* [PROBLEM TO SOLVE]:
Would you print each of the entries below precisely as given?

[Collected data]
[Start of Attachment]
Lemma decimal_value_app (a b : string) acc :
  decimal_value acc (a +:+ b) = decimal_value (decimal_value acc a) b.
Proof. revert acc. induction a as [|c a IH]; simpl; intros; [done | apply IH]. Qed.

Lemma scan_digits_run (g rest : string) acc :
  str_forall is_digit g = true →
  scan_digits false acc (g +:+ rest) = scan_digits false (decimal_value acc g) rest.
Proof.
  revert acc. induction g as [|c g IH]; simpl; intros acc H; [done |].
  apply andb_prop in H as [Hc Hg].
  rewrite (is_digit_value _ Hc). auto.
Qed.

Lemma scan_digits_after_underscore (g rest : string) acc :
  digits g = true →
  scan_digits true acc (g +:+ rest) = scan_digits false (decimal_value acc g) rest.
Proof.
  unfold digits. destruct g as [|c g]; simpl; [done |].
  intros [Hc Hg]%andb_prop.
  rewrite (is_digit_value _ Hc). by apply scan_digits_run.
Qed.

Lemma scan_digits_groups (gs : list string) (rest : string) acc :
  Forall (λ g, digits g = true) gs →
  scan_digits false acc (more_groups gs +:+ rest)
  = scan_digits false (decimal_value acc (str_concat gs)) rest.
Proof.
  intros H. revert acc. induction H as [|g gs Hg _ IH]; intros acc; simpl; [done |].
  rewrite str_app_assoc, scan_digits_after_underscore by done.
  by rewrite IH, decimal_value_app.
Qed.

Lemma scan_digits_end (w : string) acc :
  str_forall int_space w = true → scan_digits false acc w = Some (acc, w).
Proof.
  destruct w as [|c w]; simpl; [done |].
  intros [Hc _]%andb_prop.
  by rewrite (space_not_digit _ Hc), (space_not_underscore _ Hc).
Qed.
[End of Attachment]
* [RESULT OF THIS TASK]:
Lemma decimal_value_app (a b : string) acc :
  decimal_value acc (a +:+ b) = decimal_value (decimal_value acc a) b.
Proof. revert acc. induction a as [|c a IH]; simpl; intros; [done | apply IH]. Qed.

Lemma scan_digits_run (g rest : string) acc :
  str_forall is_digit g = true →
  scan_digits false acc (g +:+ rest) = scan_digits false (decimal_value acc g) rest.
Proof.
  revert acc. induction g as [|c g IH]; simpl; intros acc H; [done |].
  apply andb_prop in H as [Hc Hg].
  rewrite (is_digit_value _ Hc). auto.
Qed.

Lemma scan_digits_after_underscore (g rest : string) acc :
  digits g = true →
  scan_digits true acc (g +:+ rest) = scan_digits false (decimal_value acc g) rest.
Proof.
  unfold digits. destruct g as [|c g]; simpl; [done |].
  intros [Hc Hg]%andb_prop.
  rewrite (is_digit_value _ Hc). by apply scan_digits_run.
Qed.

Lemma scan_digits_groups (gs : list string) (rest : string) acc :
  Forall (λ g, digits g = true) gs →
  scan_digits false acc (more_groups gs +:+ rest)
  = scan_digits false (decimal_value acc (str_concat gs)) rest.
Proof.
  intros H. revert acc. induction H as [|g gs Hg _ IH]; intros acc; simpl; [done |].
  rewrite str_app_assoc, scan_digits_after_underscore by done.
  by rewrite IH, decimal_value_app.
Qed.

Lemma scan_digits_end (w : string) acc :
  str_forall int_space w = true → scan_digits false acc w = Some (acc, w).
Proof.
  destruct w as [|c w]; simpl; [done |].
  intros [Hc _]%andb_prop.
  by rewrite (space_not_digit _ Hc), (space_not_underscore _ Hc).
Qed.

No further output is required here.